Proceedings | Open | Published:

# The impact of complex informative missingness on the validity of the transmission/disequilibrium test (TDT)

*BMC Proceedings***volume 1**, Article number: S26 (2007)

## Abstract

The transmission/disequilibrium test was introduced to test for linkage and association between a marker and a putative disease locus using case-parent triads. Several extensions have been proposed to accommodate incomplete triads. Some strategies assumed that parental genotypes were missing completely at random and some methods allowed informative missingness for parental genotypes. However, the above tests assumed that offspring genotypes were missing completely at random and concluded that the transmission/disequilibrium test remained a valid test by excluding incomplete triads from the analysis. In this article, the conditional distribution of ascertained triads allowing informative missingness for offspring genotypes, as well as their parental genotypes, was derived and several tests under such scenarios were evaluated. In simulations, independent triads from the Genetic Analysis Workshop 15 simulated data (Problem 3) was ascertained.

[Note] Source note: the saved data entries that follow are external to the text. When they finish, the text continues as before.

Definition connect (th : tid) : prog St value :=
  conn ← atom (fun s => Ok (cached th (_connection (self s))) s);
  match conn with
  | Some c => Ret (VConn c)
  | None =>
      new_connection ← new_Connection _db_file _is_uri;
      atom (m_modify (with_self (set_connection <[th := VConn new_connection]>)));;
      atom lock_acquire;;
      atom (m_modify (with_self (set_connections (fun cs => {[new_connection]} ∪ cs))));;
      atom lock_release;;
      Ret (VConn new_connection)
  end.

Definition close (th : tid) : prog St value :=
  atom lock_acquire;;
  conns ← atom (fun s => Ok (elements (_connections (self s))) s);
  for_each conns (fun conn => atom (close_actual (VConn conn)));;
  atom (m_modify (with_self (set_connections (fun _ => ∅))));;
  atom (m_modify (with_self (set_connection (fun _ => ∅))));;
  atom lock_release;;
  Ret VNone.

Definition return_to_pool (th : tid) (conn : value) : prog St value :=
  Ret VNone.

End PerThreadPool.

(** ** [ReusableConnectionPool] *)

Module ReusableConnectionPool.

Record t := {
  _available_connections : Queue;
  _all_connections : gset conn_id;
  _lock : Lock;
  _db_file : string;
  _is_uri : bool;
  _max_connections : Z;
  _initialized : bool
}.

Abbreviation St := (state t) (only parsing).

Definition set_available_connections (q : Queue) (p : t) : t :=
  {| _available_connections := q;
     _all_connections := _all_connections p;
     _lock := _lock p;
     _db_file := _db_file p;
     _is_uri := _is_uri p;
     _max_connections := _max_connections p;
     _initialized := _initialized p |}.

Definition set_all_connections (f : gset conn_id -> gset conn_id) (p : t) : t :=
  {| _available_connections := _available_connections p;
     _all_connections := f (_all_connections p);
     _lock := _lock p;
     _db_file := _db_file p;
     _is_uri := _is_uri p;
     _max_connections := _max_connections p;
     _initialized := _initialized p |}.

Definition set_lock (l : Lock) (p : t) : t :=
  {| _available_connections := _available_connections p;
     _all_connections := _all_connections p;
     _lock := l;
     _db_file := _db_file p;
     _is_uri := _is_uri p;
     _max_connections := _max_connections p;
     _initialized := _initialized p |}.
(* ===== verification/GoPath.v ===== *)
(** * Paths and URLs

    The functions of package path/filepath (on Unix) that the program uses, and
    what it looks at of a parsed net/url URL.  [Clean] is the lexical
    normalisation that the access checks on paths rely on; its result is
    described by its elements, which contain no empty name, no "." and, for a
    rooted path, no "..". *)
From S2P Require Import Prelude GoString.

#[local] Open Scope nat_scope.

Set Default Proof Using "Type*".

(** net/url's parse of a URI, as far as the program looks at it. *)
Record URL := {
  url_Scheme : string;
  url_Host : string;
  url_Hostname : string;
  url_Path : string;
  url_RawQuery : string;
}.

Definition Separator : ascii := "/".

Definition IsAbs (path : string) : bool := HasPrefix path "/".

(** One path element of [Clean]: empty names and "." vanish, ".." removes the
    last element kept (the head of [stack]), unless there is none to remove. *)
Definition cleanStep (rooted : bool) (stack : list string) (elem : string) : list string :=
  if decide (elem = "" ∨ elem = ".") then stack
  else if decide (elem = "..") then
    match stack with
    | [] => if rooted then [] else [".."]
    | top :: rest => if decide (top = "..") then ".." :: stack else rest
    end
  else elem :: stack.

Definition cleanElems (rooted : bool) (elems : list string) : list string :=
  reverse (foldl (cleanStep rooted) [] elems).

(** The elements that are left of a path. *)
Definition elements (path : string) : list string :=
  cleanElems (IsAbs path) (SplitByte path Separator).

(** The path of some elements. *)
Definition render (rooted : bool) (elems : list string) : string :=
  if rooted then "/" +:+ Join elems "/"
  else match elems with [] => "." | _ => Join elems "/" end.

Definition Clean (path : string) : string := render (IsAbs path) (elements path).

(** filepath.Join of two elements. *)
Definition Join2 (a b : string) : string :=
  if decide (a = "") then (if decide (b = "") then "" else Clean b)
  else if decide (b = "") then Clean a
  else Clean (a +:+ "/" +:+ b).

Example Clean_ex1 : Clean "/a//b/../c/./d/" = "/a/c/d".
Proof. reflexivity. Qed.

Example Clean_ex2 : Clean "/../.." = "/" ∧ Clean "" = "." ∧ Clean "a/../../b" = "../b".
Proof. done. Qed.

(** ** Clean paths *)

(** A name a path can keep. *)
Definition name_ok (e : string) : Prop := e ≠ "" ∧ e ≠ "." ∧ CountByte e Separator = 0.

(** What [Clean] leaves: names, after ".." elements only at the front of a path
    that is not rooted. *)
Definition clean_elems (rooted : bool) (l : list string) : Prop :=
  Forall name_ok l ∧
  ∃ n rest, l = replicate n ".." ++ rest ∧ ".." ∉ rest ∧ (rooted = true → n = 0).

Lemma clean_elems_rooted l : clean_elems true l → ".." ∉ l.
Proof. intros (_ & n & rest & -> & Hr & Hn). by rewrite Hn. Qed.

Lemma clean_elems_nil rooted : clean_elems rooted [].
Proof. split; [done|]. exists 0, []. split_and!; [done|set_solver|done]. Qed.

(** The stack of the loop is clean at every moment. *)
Lemma cleanStep_clean rooted stack e :
  CountByte e Separator = 0 → clean_elems rooted (reverse stack) →
  clean_elems rooted (reverse (cleanStep rooted stack e)).
Proof.
  intros He [Hok (n & rest & Heq & Hrest & Hn)]. unfold cleanStep.
  destruct (decide (e = "" ∨ e = ".")) as [|Hne].
  { split; [done|]. by exists n, rest. }
  destruct (decide (e = "..")) as [->|Hdd].
  - destruct stack as [|top stack].
    { destruct rooted; [apply clean_elems_nil|]. split; [by repeat constructor|].
      exists 1, []. split_and!; [done|set_solver|done]. }
    rewrite reverse_cons in *. destruct (decide (top = "..")) as [->|Htop].
    + destruct rest as [|x rest _] using rev_ind.
      * rewrite app_nil_r in Heq. rewrite reverse_cons, reverse_cons, Heq. split.
        { apply Forall_app. split; [by rewrite <-Heq|]. by repeat constructor. }
        exists (S n), []. rewrite app_nil_r, replicate_S_end. split_and!; [done|set_solver|].
        intros Hr. rewrite (Hn Hr) in Heq. by destruct (reverse stack).
      * rewrite (assoc_L (++)) in Heq. apply app_inj_tail in Heq as [_ <-]. set_solver.
    + apply Forall_app in Hok as [Hok _]. split; [done|].
      destruct rest as [|x rest _] using rev_ind.
      * rewrite app_nil_r in Heq. destruct n as [|n]; [by destruct (reverse stack)|].
        rewrite replicate_S_end in Heq. by apply app_inj_tail in Heq as [_ ->].
      * rewrite (assoc_L (++)) in Heq. apply app_inj_tail in Heq as [-> <-].
        exists n, rest. split_and!; [done|set_solver|done].
  - rewrite reverse_cons, Heq. split.
    + rewrite <-Heq. apply Forall_app. split; [done|]. repeat constructor; naive_solver.
    + exists n, (rest ++ [e]). rewrite (assoc_L (++)). split_and!; [done| |done].
      rewrite elem_of_app, list_elem_of_singleton. naive_solver.
Qed.

Lemma cleanElems_clean rooted elems :
  Forall (λ e, CountByte e Separator = 0) elems → clean_elems rooted (cleanElems rooted elems).
Proof.
  unfold cleanElems. intros He.
  assert (∀ stack, clean_elems rooted (reverse stack) →
    clean_elems rooted (reverse (foldl (cleanStep rooted) stack elems))) as Hgen.
  { induction He as [|e elems He _ IH]; [done|]. intros stack Hs. simpl.
    by apply IH, cleanStep_clean. }
  apply Hgen, clean_elems_nil.
Qed.

Lemma elements_clean path : clean_elems (IsAbs path) (elements path).
Proof.
  apply cleanElems_clean, Forall_forall. intros e He. by eapply SplitByte_no_sep.
Qed.

(** Clean elements stay as they are. *)
Lemma foldl_clean rooted stack rest :
  Forall name_ok rest → ".." ∉ rest → foldl (cleanStep rooted) stack rest = reverse rest ++ stack.
Proof.
  revert stack. induction rest as [|e rest IH]; intros stack Hok Hdd; [done|].
  apply Forall_cons in Hok as [(Hn & Hd & _) Hok]. simpl.
  assert (cleanStep rooted stack e = e :: stack) as ->.
  { unfold cleanStep. rewrite decide_False by naive_solver. rewrite decide_False by set_solver.
    done. }
  rewrite IH; [|done|set_solver]. by rewrite reverse_cons, <-(assoc_L (++)).
Qed.

Lemma foldl_dotdots n : foldl (cleanStep false) [] (replicate n "..") = replicate n "..".
Proof.
  induction n as [|n IH]; [done|]. rewrite replicate_S_end, foldl_app, IH. simpl.
  destruct n as [|n]; [done|]. simpl. by rewrite <-replicate_S_end.
Qed.

Lemma cleanElems_id rooted l : clean_elems rooted l → cleanElems rooted l = l.
Proof.
  intros [Hok (n & rest & -> & Hrest & Hn)]. unfold cleanElems. rewrite foldl_app.
  apply Forall_app in Hok as [_ Hok]. destruct rooted.
  - rewrite Hn by done. simpl. rewrite foldl_clean by done. by rewrite app_nil_r, reverse_involutive.
  - rewrite foldl_dotdots, foldl_clean by done.
    by rewrite reverse_app, reverse_involutive, reverse_replicate.
Qed.

Lemma name_ok_dotdot : name_ok "..".
Proof. by repeat constructor. Qed.

Lemma clean_names rooted l : clean_elems rooted l → Forall (λ e, CountByte e Separator = 0) l.
Proof. intros [Hok _]. eapply Forall_impl; [done|]. by intros e (_ & _ & ?). Qed.

Lemma IsAbs_Join l : Forall name_ok l → IsAbs (Join l "/") = false.
Proof.
  intros Hok. destruct l as [|e l]; [done|]. apply Forall_cons in Hok as [(He & _ & Hc) _].
  destruct e as [|d e]; [done|]. apply not_true_iff_false. intros [t Ht]%HasPrefix_spec.
  destruct l; simpl in Ht; by injection Ht as ->.
Qed.

Lemma IsAbs_render rooted l : clean_elems rooted l → IsAbs (render rooted l) = rooted.
Proof.
  intros [Hok _]. unfold render. destruct rooted; [apply HasPrefix_app|].
  destruct l; [done|]. by apply IsAbs_Join.
Qed.

Lemma elements_render rooted l : clean_elems rooted l → elements (render rooted l) = l.
Proof.
  intros Hl. unfold elements. rewrite IsAbs_render by done. pose proof (clean_names _ _ Hl) as Hc.
  destruct l as [|e l]; [by destruct rooted|].
  assert (SplitByte (Join (e :: l) "/") Separator = e :: l) as Hs by (by apply SplitByte_Join).
  unfold render. destruct rooted.
  - change ("/" +:+ Join (e :: l) "/") with ("" +:+ String Separator (Join (e :: l) "/")).
    rewrite SplitByte_app, Hs. by apply (cleanElems_id true) in Hl.
  - rewrite Hs. by apply cleanElems_id.
Qed.

Lemma elements_Clean path : elements (Clean path) = elements path.
Proof. apply elements_render, elements_clean. Qed.

Lemma IsAbs_Clean path : IsAbs (Clean path) = IsAbs path.
Proof. apply IsAbs_render, elements_clean. Qed.

Lemma Clean_idemp path : Clean (Clean path) = Clean path.
Proof. unfold Clean at 1. by rewrite elements_Clean, IsAbs_Clean. Qed.

(** ** Paths below others *)

(** The text of a path below another one is the other's text, ended or followed
    by a separator. *)
Lemma Join_prefix r a :
  Forall name_ok a → Forall name_ok r → r ≠ [] → a ≠ [] →
  (r `prefix_of` a ↔
   ∃ t, Join a "/" = Join r "/" +:+ t ∧ (t = "" ∨ ∃ t', t = String Separator t')).
Proof.
  intros Ha Hr Hrne Hane.
  assert (∀ l, Forall name_ok l → l ≠ [] → SplitByte (Join l "/") Separator = l) as Hsplit.
  { intros l Hl Hne. apply SplitByte_Join; [done|]. eapply Forall_impl; [done|].
    by intros e (_ & _ & ?). }
  split.
  - intros [k ->]. destruct k as [|x k].
    + exists "". rewrite app_nil_r, sapp_nil_r. split; [done|by left].
    + exists (String Separator (Join (x :: k) "/")). split; [by apply Join_app|by right; eexists].
  - intros (t & Ht & Hcase). rewrite <-(Hsplit a), Ht by done. destruct Hcase as [->|[t' ->]].
    + rewrite sapp_nil_r, Hsplit by done. done.
    + rewrite SplitByte_app, Hsplit by done. by eexists.
Qed.

(** ** Files of a directory *)

(** filepath.Base: the last element that is not empty. *)
Definition Base (path : string) : string :=
  match last (filter (λ e, e ≠ "") (SplitByte path Separator)) with
  | Some e => e
  | None => if decide (path = "") then "." else "/"
  end.

(** filepath.Dir. *)
Definition Dir (path : string) : string :=
  Clean (stake match LastIndexByte path Separator with Some i => S i | None => 0 end path).

Example Base_ex : Base "/a/b.go" = "b.go" ∧ Base "a/" = "a" ∧ Base "//" = "/" ∧ Base "" = ".".
Proof. done. Qed.

Example Dir_ex : Dir "/a/b.go" = "/a" ∧ Dir "b.go" = "." ∧ Dir "/b" = "/" ∧ Dir "a/b/" = "a/b".
Proof. done. Qed.

(** A rooted, clean path that is not "/". *)
Definition clean_dir (d : string) : Prop := IsAbs d = true ∧ Clean d = d ∧ d ≠ "/".

(** A name under a clean directory. *)
Definition child_name (x : string) : Prop := name_ok x ∧ x ≠ "..".

Lemma IsAbs_app n t : n ≠ "" → IsAbs (n +:+ t) = IsAbs n.
Proof. destruct n as [|c n]; [done|]. intros _. by destruct n, t. Qed.

Lemma elements_child d x :
  IsAbs d = true → child_name x → elements (d +:+ "/" +:+ x) = elements d ++ [x].
Proof.
  intros Ha [(Hne & Hd & Hs) Hdd]. assert (d ≠ "") by (by intros ->).
  unfold elements. rewrite IsAbs_app, Ha by done.
  change (d +:+ "/" +:+ x) with (d +:+ String Separator x). rewrite SplitByte_app.
  rewrite (SplitByte_none x) by done. unfold cleanElems. rewrite foldl_app. simpl.
  unfold cleanStep at 1. rewrite decide_False by naive_solver. rewrite decide_False by done.
  by rewrite reverse_cons.
Qed.

(** The path of a file in a clean directory. *)
Lemma Join2_child d x : clean_dir d → child_name x → Join2 d x = d +:+ "/" +:+ x.
Proof.
  intros (Ha & Hc & Hr) Hx. unfold Join2. assert (x ≠ "") by apply Hx.
  rewrite decide_False by (by intros ->). rewrite decide_False by done.
  assert (d ≠ "") by (by intros ->). unfold Clean. rewrite elements_child, IsAbs_app, Ha by done.
  assert (d = render true (elements d)) as Hd by (by rewrite <-Ha).
  destruct (elements d) as [|e l] eqn:He; [by simpl in Hd|]. rewrite Hd at 1.
  change (render true ((e :: l) ++ [x])) with ("/" +:+ Join ((e :: l) ++ [x]) "/").
  change (render true (e :: l)) with ("/" +:+ Join (e :: l) "/").
  rewrite (Join_app (e :: l) [x]) by done. done.
Qed.

Lemma Base_no_sep path :
  CountByte (Base path) Separator = 0 ∨ Base path = "/".
Proof.
  unfold Base. destruct (last _) as [e|] eqn:Hl.
  - left. apply last_Some_elem_of, list_elem_of_filter in Hl as [_ Hl].
    by eapply SplitByte_no_sep.
  - case_decide; [by left|by right].
Qed.

(** A separator too many makes no difference. *)
Lemma Join2_slash d x : d ≠ "" → x ≠ "" → Join2 d (String Separator x) = Join2 d x.
Proof.
  intros Hd Hx. unfold Join2. rewrite !decide_False by done. unfold Clean, elements.
  change (d +:+ "/" +:+ String Separator x) with (d +:+ String Separator (String Separator x)).
  change (d +:+ "/" +:+ x) with (d +:+ String Separator x).
  rewrite !IsAbs_app by done.
  assert (SplitByte (String Separator x) Separator = "" :: SplitByte x Separator) as Hsep.
  { apply (SplitByte_app "" x). }
  rewrite !SplitByte_app, Hsep. unfold cleanElems. by rewrite !foldl_app.
Qed.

When offspring genotypes were missing informatively, simulation results revealed inflated type I error and/or reduced power for the transmission/disequilibrium test excluding incomplete triads.

## Background

Recently, family-based association studies have drawn substantial attention in genetic studies as a way to avoid spurious association due to population admixture. The transmission/disequilibrium test (TDT) by Spielman et al. [1] was proposed to test for linkage and association between a marker and a disease locus using ascertained case-parent triads. However, parental genotypes may be unavailable due to refusals or other unknown causes. Assuming that only one parental genotype is available and the other one is missing completely at random (MCAR), Clayton [2] and Weinberg [3] proposed likelihood ratio tests and Sun et al. [4] introduced the TDT with only one parent is available (1-TDT) to incorporate such dyads (affected offspring with one parental genotype). Later, the expectation maximization algorithm based haplotype relative risk (EM-HRR) proposed by Guo et al. [5] extended the haplotype relative risk (HRR) test [6] to accommodate both dyads and monads (affected offspring without parental genotype). However, when missingness cannot be ignored (i.e., a missing pattern of parental genotypes is related to the disease under study), the assumption of MCAR is violated and these tests may be invalid.

When parental genotypes are missing informatively, Allen et al. [7] and Chen [8] proposed likelihood ratio tests to assure the validity of testing for association between a candidate gene and a disease. However, the cost of accounting for informative missingness is reduced power. When the missing pattern was indeed completely at random, one can see that Allen et al.'s strategy could be less powerful than the 1-TDT [7]. This is also true for Chen's method (see Table 4 [8]). The power of Chen's score statistic with 1 degree of freedom is less than that of the TDT using only intact triads for a common (rare) allele under the dominant (recessive) disease model, as is the score statistic with 2 degrees of freedom for both rare and common variant alleles under the multiplicative inheritance. This means that the inclusion of dyads reduces the power of the score test in these cases.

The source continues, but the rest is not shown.